• _YOUR INSTRUCTIONS_
Using the data below, return the stretch from the line that contains "Record DihedralType : Type" through the line that contains "res_name : string;", both included, exactly as it stands and nothing beyond it.

• _EXTRACTED RECORDS_
Lemma declare_evaluate (st : state) (s : class_statement) (c : cls) (st1 : state)
    (e : combined) (v : cls) :
  class_table_ok st → mro_ok st → declare st s = Return (c, st1) →
  (v ∈ evaluate st e → v ∈ evaluate st1 e) ∧
  (v ∈ evaluate st1 e → v ∈ evaluate st e ∨ v = c).
Proof.
  intros Hcok Hok Hd. revert v.
  induction e as [root|items IH|items IH] using combined_ind_items; intros v.
  - cbn [evaluate]. rewrite (declare_valid_subclasses st s c st1 root v Hcok Hok Hd).
    split; [by left|]. intros [?|(-> & _)]; [by left|by right].
  - rewrite Forall_forall in IH. rewrite !elem_of_evaluate_and. split.
    + intros [Hne Hall]. split; [done|]. intros item Hitem. by apply IH, Hall.
    + intros [Hne Hall]. destruct (decide (v = c)) as [->|Hvc]; [by right|]. left.
      split; [done|]. intros item Hitem.
      destruct (IH item Hitem v) as [_ Hup]. by destruct (Hup (Hall item Hitem)).
  - rewrite Forall_forall in IH. rewrite !elem_of_evaluate_or. split.
    + intros (item & Hitem & Hv). exists item. split; [done|]. by apply IH.
    + intros (item & Hitem & Hv). destruct (IH item Hitem v) as [_ Hup].
      destruct (Hup Hv) as [?|?]; [|by right]. left. by exists item.
Qed.

(** X9: a class statement that succeeds appends one class and leaves every
    existing class object as it was.  The valid subclasses of a class are
    then the ones it had, and the new class when that is a valid subclass
    below it; the resolved set of any expression keeps its members and
    gains at most the new class. *)
Theorem declare_adds_one_class (st : state) (s : class_statement) (c : cls) (st1 : state) :
  reachable st →
  declare st s = Return (c, st1) →
  c = length st ∧
  length st1 = S (length st) ∧
  (∀ d, d < length st → st1 !! d = st !! d) ∧
  (∀ root v, v ∈ get_valid_subclasses st1 root ↔
               v ∈ get_valid_subclasses st root ∨
               (v = c ∧ is_valid_subclass st1 c = true ∧ descendant st1 c root)) ∧
  (∀ e v, (v ∈ evaluate st e → v ∈ evaluate st1 e) ∧
          (v ∈ evaluate st1 e → v ∈ evaluate st e ∨ v = c)).
Proof.
  intros Hr Hd.
  pose proof (reachable_class_table_ok _ Hr) as Hcok.
  pose proof (reachable_mro_ok _ Hr) as Hok.
  pose proof (declare_Return _ _ _ _ Hd) as (Hc & m & _ & _ & Hext).
  split; [done|]. split; [by eapply extends_by_length|]. split; [|split].
  - intros d Hlt. by eapply lookup_extends_old.
  - intros root v. exact (declare_valid_subclasses st s c st1 root v Hcok Hok Hd).
  - intros e v. exact (declare_evaluate st s c st1 e v Hcok Hok Hd).
Qed.
(** X21: one round of the animation loop, for any number drawn as the
    direction, returns; it keeps the chip count and the buffer length and
    sends exactly one flush, that of the buffer it leaves behind. *)
Theorem main_round_is_one_flush self direction :
  wf self ->
  exists b' : list Z,
    main_round direction self
    = (Ok tt,
       mkDevice (_cascaded self) b'
         (_spi self ++ flush_transfers b' (_cascaded self)))
    /\ length b' = length (_buffer self).
Proof.
  intros Hwf. pose proof Hwf as [Hc Hlen]. unfold NUM_DIGITS in Hlen.
  unfold main_round. unfold bind at 1.
  rewrite pixel_ok by (done || lia).
  set (s1 := with_buffer self _).
  assert (wf s1) as Hwf1
    by (apply wf_with_buffer; [done|apply length_insert]).
  assert (length (_buffer s1) = length (_buffer self)) as Hl1
    by apply length_insert.
  unfold bind at 1.
  destruct (optional_scroll_returns
              ((direction =? 7) || (direction =? 0) || (direction =? 1))
              (scroll_up false) s1) as (b2 & -> & Hl2); [by left | done |].
  set (s2 := with_buffer s1 b2).
  assert (wf s2) as Hwf2 by by apply wf_with_buffer.
  unfold bind at 1.
  destruct (optional_scroll_returns
              ((direction =? 1) || (direction =? 2) || (direction =? 3))
              (scroll_right false) s2) as (b3 & -> & Hl3);
    [by right; left | done |].
  set (s3 := with_buffer s2 b3).
  assert (wf s3) as Hwf3 by by apply wf_with_buffer.
  unfold bind at 1.
  destruct (optional_scroll_returns
              ((direction =? 3) || (direction =? 4) || (direction =? 5))
              (scroll_down false) s3) as (b4 & -> & Hl4);
    [by right; right; left | done |].
  set (s4 := with_buffer s3 b4).
  assert (wf s4) as Hwf4 by by apply wf_with_buffer.
  unfold bind at 1.
  destruct (optional_scroll_returns
              ((direction =? 5) || (direction =? 6) || (direction =? 7))
              (scroll_left false) s4) as (b5 & -> & Hl5);
    [by right; right; right | done |].
  exists b5. split.
  - rewrite flush_ok by by apply wf_with_buffer. done.
  - cbn [_buffer with_buffer s4 s3 s2] in *. congruence.
Qed.
(** * Conversion between ParmEd structures and GMSO topologies

    A shallow embedding of [gmso/external/convert_parmed.py]: the forward
    converter [from_parmed], the reverse converter [to_parmed] and their
    helpers, followed by the properties of the conversion layer.

    Python objects are modelled with explicit identities: a ParmEd type
    record carries the number [id(...)] returns for it, GMSO potentials
    live in a store addressed by position, and sites are addressed by their
    position in the topology.  Floating-point numbers are modelled by
    rationals. *)

From Stdlib Require Import QArith Qabs.
From stdpp Require Import gmap strings list fin_maps.

Local Open Scope string_scope.
Local Open Scope list_scope.

(** ** Python exceptions and the conversion monad *)

Inductive exn : Type :=
  | KeyError
  | ValueError
  | AttributeError
  | AssertionError (msg : string)
  | GMSOError (msg : string)
  | TypeError (msg : string)
  | UnitConversionError
  | DanglingReference.

(** A computation reads and updates a state [S] and either raises or
    returns. *)
Definition M (S A : Type) : Type := S → exn + (A * S).

Definition ret {S A} (a : A) : M S A := λ st, inr (a, st).

Definition raise {S A} (e : exn) : M S A := λ _, inl e.

Definition bind {S A B} (m : M S A) (k : A → M S B) : M S B :=
  λ st, match m st with
        | inl e => inl e
        | inr (a, st') => k a st'
        end.

Definition get {S} : M S S := λ st, inr (st, st).

Definition modify {S} (f : S → S) : M S unit := λ st, inr (tt, f st).

Declare Scope py_scope.
Delimit Scope py_scope with py.
Notation "x <- c1 ;; c2" := (bind c1 (λ x, c2))
  (at level 100, c1 at next level, right associativity) : py_scope.
Notation "c1 ;;; c2" := (bind c1 (λ _, c2))
  (at level 100, right associativity) : py_scope.

(** [for x in xs: body]. *)
Fixpoint forM_ {S A} (body : A → M S unit) (xs : list A) : M S unit :=
  match xs with
  | [] => ret tt
  | x :: xs' => bind (body x) (λ _, forM_ body xs')
  end.

(** [d[k]] on a dictionary: a missing key raises [KeyError]. *)
Definition dict_get {S K V} `{Countable K} (d : gmap K V) (k : K) : M S V :=
  match d !! k with
  | Some v => ret v
  | None => raise KeyError
  end.

(** ** Numbers and units *)

(** Truthiness of a number: non-zero. *)
Definition Qtruthy (x : Q) : bool := negb (Qnum x =? 0)%Z.

(** [np.all(a)] on a numeric array. *)
Definition np_all (a : list Q) : bool := forallb Qtruthy a.

(** The units the converter names. *)
Inductive unit_ : Type :=
  | angstrom | nm | degree
  | elementary_charge | Coulomb
  | kcal_mol | kcal_angstrom2_mol | kcal_rad2_mol
  | amu | dimensionless.

Global Instance unit_eq_dec : EqDecision unit_.
Proof. solve_decision. Defined.

Record quantity : Type := Quantity { value : Q; unit_of : unit_ }.

(** Conversion factor between two units of the same dimension. *)
Definition unit_factor (src dst : unit_) : option Q :=
  if decide (src = dst) then Some 1%Q
  else match src, dst with
       | angstrom, nm => Some (1 # 10)%Q
       | nm, angstrom => Some (10 # 1)%Q
       | elementary_charge, Coulomb =>
           Some (1602176634 # 10000000000000000000000000000)%Q
       | Coulomb, elementary_charge =>
           Some (10000000000000000000000000000 # 1602176634)%Q
       | _, _ => None
       end.

(** [q.to(u)] / [q.in_units(u)]: fails across dimensions. *)
Definition to_unit {S} (q : quantity) (u : unit_) : M S quantity :=
  match unit_factor (unit_of q) u with
  | Some f => ret (Quantity (Qred (value q * f)) u)
  | None => raise UnitConversionError
  end.

(** The same on an array of numbers with one unit. *)
Definition to_unit_array {S} (q : list Q * unit_) (u : unit_)
    : M S (list Q * unit_) :=
  match unit_factor q.2 u with
  | Some f => ret ((λ x, Qred (x * f)) <$> q.1, u)
  | None => raise UnitConversionError
  end.

(** Truthiness of a quantity is that of its value. *)
Definition quantity_truthy (q : quantity) : bool := Qtruthy (value q).

(** ** Symbolic potential expressions *)

(** The syntax tree [parse_expr] produces for the expressions the
    converter writes down: numbers, symbols, sums, products, integer
    powers and the cosine. *)
Inductive expr : Type :=
  | Num (q : Q)
  | Sym (s : string)
  | Add (a b : expr)
  | Mul (a b : expr)
  | Pow (a : expr) (n : Z)
  | Cos (a : expr).

Definition Neg (a : expr) : expr := Mul (Num (-1)) a.
Definition Sub (a b : expr) : expr := Add a (Neg b).
Definition Div (a b : expr) : expr := Mul a (Pow b (-1)).

Global Instance Q_eq_dec : EqDecision Q.
Proof. solve_decision. Defined.

Global Instance expr_eq_dec : EqDecision expr.
Proof. solve_decision. Defined.

(** The value of an expression under an assignment of its symbols and an
    interpretation of the cosine; undefined where a zero is inverted. *)
Fixpoint eval (cosf : Q → Q) (env : string → Q) (e : expr) : option Q :=
  match e with
  | Num q => Some q
  | Sym s => Some (env s)
  | Add a b =>
      match eval cosf env a, eval cosf env b with
      | Some x, Some y => Some (x + y)%Q
      | _, _ => None
      end
  | Mul a b =>
      match eval cosf env a, eval cosf env b with
      | Some x, Some y => Some (x * y)%Q
      | _, _ => None
      end
  | Pow a n =>
      match eval cosf env a with
      | Some x =>
          if (n <? 0)%Z && negb (Qtruthy x) then None else Some (Qpower x n)
      | None => None
      end
  | Cos a =>
      match eval cosf env a with
      | Some x => Some (cosf x)
      | None => None
      end
  end.

(** Interpretations of [cos] that respect what every cosine satisfies. *)
Definition cosine_like (cosf : Q → Q) : Prop :=
  cosf 0%Q == 1%Q ∧ (∀ x, cosf (- x)%Q == cosf x) ∧
  (∀ x y, x == y → cosf x == cosf y).

(** Two expressions agree when they take the same value wherever both
    are defined. *)
Definition agree (a b : expr) : Prop :=
  ∀ cosf env va vb, cosine_like cosf →
    eval cosf env a = Some va → eval cosf env b = Some vb → va == vb.

(** The comparison [==] of two symbolic expressions is the work of the
    computer-algebra library.  The converter relies on it being an
    equivalence that only identifies expressions that agree. *)
Class ExprMatcher : Type := {
  expr_match : expr → expr → bool;
  expr_match_refl : ∀ a, expr_match a a = true;
  expr_match_sym : ∀ a b, expr_match a b = expr_match b a;
  expr_match_trans : ∀ a b c,
    expr_match a b = true → expr_match b c = true → expr_match a c = true;
  expr_match_sound : ∀ a b, expr_match a b = true → agree a b
}.

(** The simplest matcher: identical syntax trees. *)
Definition expr_eqb (a b : expr) : bool := bool_decide (a = b).

(** The expressions named in the source. *)
Module Forms.

Definition sym_pow (s : string) (n : Z) : expr := Pow (Sym s) n.

(** ["4*epsilon*((sigma/r)**12 - (sigma/r)**6)"] *)
Definition lennard_jones : expr :=
  Mul (Mul (Num 4) (Sym "epsilon"))
      (Sub (Pow (Div (Sym "sigma") (Sym "r")) 12)
           (Pow (Div (Sym "sigma") (Sym "r")) 6)).

(** ["4*epsilon*(-sigma**6/r**6 + sigma**12/r**12)"] *)
Definition lennard_jones_expanded : expr :=
  Mul (Mul (Num 4) (Sym "epsilon"))
      (Add (Div (Neg (sym_pow "sigma" 6)) (sym_pow "r" 6))
           (Div (sym_pow "sigma" 12) (sym_pow "r" 12))).

(** ["0.5 * k * (r-r_eq)**2"] *)
Definition harmonic_bond : expr :=
  Mul (Mul (Num (1 # 2)) (Sym "k")) (Pow (Sub (Sym "r") (Sym "r_eq")) 2).

(** ["0.5 * k * (theta-theta_eq)**2"] *)
Definition harmonic_angle : expr :=
  Mul (Mul (Num (1 # 2)) (Sym "k"))
      (Pow (Sub (Sym "theta") (Sym "theta_eq")) 2).

(** ["k * (1 + cos(n * phi - phi_eq))"] *)
Definition periodic_torsion : expr :=
  Mul (Sym "k")
      (Add (Num 1) (Cos (Sub (Mul (Sym "n") (Sym "phi")) (Sym "phi_eq")))).

(** ["k * (1 + cos(n * phi - phi_eq))**2"] *)
Definition periodic_torsion_squared : expr :=
  Mul (Sym "k")
      (Pow (Add (Num 1)
                (Cos (Sub (Mul (Sym "n") (Sym "phi")) (Sym "phi_eq")))) 2).

Definition rb_term (i : Z) (c : string) : expr :=
  Mul (Sym c) (Pow (Cos (Sym "phi")) i).

(** ["c0 * cos(phi)**0 + c1 * cos(phi)**1 + c2 * cos(phi)**2 +
     c3 * cos(phi)**3 + c4 * cos(phi)**4 + c5 * cos(phi)**5"] *)
Definition ryckaert_bellemans : expr :=
  Add (Add (Add (Add (Add (rb_term 0 "c0") (rb_term 1 "c1"))
                          (rb_term 2 "c2"))
                     (rb_term 3 "c3"))
                (rb_term 4 "c4"))
      (rb_term 5 "c5").

(** ["0.5 * k * ((phi - phi_eq))**2"] *)
Definition harmonic_improper : expr :=
  Mul (Mul (Num (1 # 2)) (Sym "k"))
      (Pow (Sub (Sym "phi") (Sym "phi_eq")) 2).

End Forms.

(** ** ParmEd's object model, as the converter reads and builds it *)

Module pmd.

(** Parameter-type records.  The first field is the object's identity,
    the number [id(...)] returns for it. *)
Record AtomType : Type := {
  at_id : nat; at_name : string; at_mass : Q; at_atomic_number : Z;
  at_charge : Q; at_epsilon : Q; at_rmin : Q }.
Record BondType : Type := { bt_id : nat; bt_k : Q; bt_req : Q }.
Record AngleType : Type := { agt_id : nat; agt_k : Q; agt_theteq : Q }.
Record DihedralType : Type := {
  dt_id : nat; dt_phi_k : Q; dt_per : Q; dt_phase : Q }.
Record RBTorsionType : Type := {
  rb_id : nat; rb_c0 : Q; rb_c1 : Q; rb_c2 : Q; rb_c3 : Q; rb_c4 : Q;
  rb_c5 : Q }.
Record ImproperType : Type := { it_id : nat; it_psi_k : Q; it_psi_eq : Q }.

(** What an attribute such as [bond.type] or [atom.atom_type] may hold:
    [None], an instance of one of the parameter-type classes, or an
    object of another class (a list of dihedral types, the unassigned
    atom type, ...). *)
Inductive obj : Type :=
  | PyNone
  | OAtomType (t : AtomType)
  | OBondType (t : BondType)
  | OAngleType (t : AngleType)
  | ODihedralType (t : DihedralType)
  | ORBTorsionType (t : RBTorsionType)
  | OImproperType (t : ImproperType)
  | OOther (oid : nat).

(** [id(None)]. *)
Definition id_None : nat := 0.

Definition id (o : obj) : nat :=
  match o with
  | PyNone => id_None
  | OAtomType t => at_id t
  | OBondType t => bt_id t
  | OAngleType t => agt_id t
  | ODihedralType t => dt_id t
  | ORBTorsionType t => rb_id t
  | OImproperType t => it_id t
  | OOther oid => oid
  end.

(** Atoms; [atom_id] is the identity of the atom object, by which
    connections refer to their atoms. *)
Record Atom : Type := {
  atom_id : nat;
  atomic_number : Z;
  name : string;
  type : string;
  atom_type : obj;
  mass : option Q;
  charge_ : option Q;
  xx : Q; xy : Q; xz : Q }.

(** [atom.element] is the atomic number. *)
Definition element (a : Atom) : Z := atomic_number a.

(** [atom.charge]: the atom's own charge, else its atom type's, else 0. *)
Definition charge (a : Atom) : Q :=
  match charge_ a with
  | Some c => c
  | None => match atom_type a with
            | OAtomType t => at_charge t
            | _ => 0%Q
            end
  end.

Record Residue : Type := {
  res_name : string; res_number : Z; atoms : list Atom }.

Record Bond : Type := { b_atom1 : nat; b_atom2 : nat; b_type : obj }.
Record Angle : Type := {
  a_atom1 : nat; a_atom2 : nat; a_atom3 : nat; a_type : obj }.
(** Instances of [Dihedral] populate both [dihedrals] and
    [rb_torsions]. *)
Record Dihedral : Type := {
  d_atom1 : nat; d_atom2 : nat; d_atom3 : nat; d_atom4 : nat;
  improper : bool; d_type : obj }.
Record Improper : Type := {
  i_atom1 : nat; i_atom2 : nat; i_atom3 : nat; i_atom4 : nat;
  i_type : obj }.

Record Structure : Type := {
  title : string;
  box : option (list Q);
  residues : list Residue;
  bonds : list Bond;
  angles : list Angle;
  dihedrals : list Dihedral;
  rb_torsions : list Dihedral;
  impropers : list Improper;
  bond_types : list BondType;
  angle_types : list AngleType;
  dihedral_types : list DihedralType;
  rb_torsion_types : list RBTorsionType;
  improper_types : list ImproperType;
  combining_rule : string }.

(** [structure.atoms]: the atoms of all residues, in order. *)
Definition structure_atoms (s : Structure) : list Atom :=
  concat (atoms <$> residues s).

(** [atom.bond_partners]: the atoms bonded to the atom, read off the
    bonds of the structure; atoms are compared by identity. *)
Definition bond_partners (s : Structure) (a : Atom) : list nat :=
  concat ((λ b,
    (if decide (b_atom1 b = atom_id a) then [b_atom2 b] else []) ++
    (if decide (b_atom2 b = atom_id a) then [b_atom1 b] else []))
          <$> bonds s).

(** The atom object behind a reference. *)
Definition atom_by_id (s : Structure) (a : nat) : option Atom :=
  snd <$> list_find (λ x, atom_id x = a) (structure_atoms s).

• _ANSWER TO THIS TASK_
Record DihedralType : Type := {
  dt_id : nat; dt_phi_k : Q; dt_per : Q; dt_phase : Q }.
Record RBTorsionType : Type := {
  rb_id : nat; rb_c0 : Q; rb_c1 : Q; rb_c2 : Q; rb_c3 : Q; rb_c4 : Q;
  rb_c5 : Q }.
Record ImproperType : Type := { it_id : nat; it_psi_k : Q; it_psi_eq : Q }.

(** What an attribute such as [bond.type] or [atom.atom_type] may hold:
    [None], an instance of one of the parameter-type classes, or an
    object of another class (a list of dihedral types, the unassigned
    atom type, ...). *)
Inductive obj : Type :=
  | PyNone
  | OAtomType (t : AtomType)
  | OBondType (t : BondType)
  | OAngleType (t : AngleType)
  | ODihedralType (t : DihedralType)
  | ORBTorsionType (t : RBTorsionType)
  | OImproperType (t : ImproperType)
  | OOther (oid : nat).

(** [id(None)]. *)
Definition id_None : nat := 0.

Definition id (o : obj) : nat :=
  match o with
  | PyNone => id_None
  | OAtomType t => at_id t
  | OBondType t => bt_id t
  | OAngleType t => agt_id t
  | ODihedralType t => dt_id t
  | ORBTorsionType t => rb_id t
  | OImproperType t => it_id t
  | OOther oid => oid
  end.

(** Atoms; [atom_id] is the identity of the atom object, by which
    connections refer to their atoms. *)
Record Atom : Type := {
  atom_id : nat;
  atomic_number : Z;
  name : string;
  type : string;
  atom_type : obj;
  mass : option Q;
  charge_ : option Q;
  xx : Q; xy : Q; xz : Q }.

(** [atom.element] is the atomic number. *)
Definition element (a : Atom) : Z := atomic_number a.

(** [atom.charge]: the atom's own charge, else its atom type's, else 0. *)
Definition charge (a : Atom) : Q :=
  match charge_ a with
  | Some c => c
  | None => match atom_type a with
            | OAtomType t => at_charge t
            | _ => 0%Q
            end
  end.

Record Residue : Type := {
  res_name : string; res_number : Z; atoms : list Atom }.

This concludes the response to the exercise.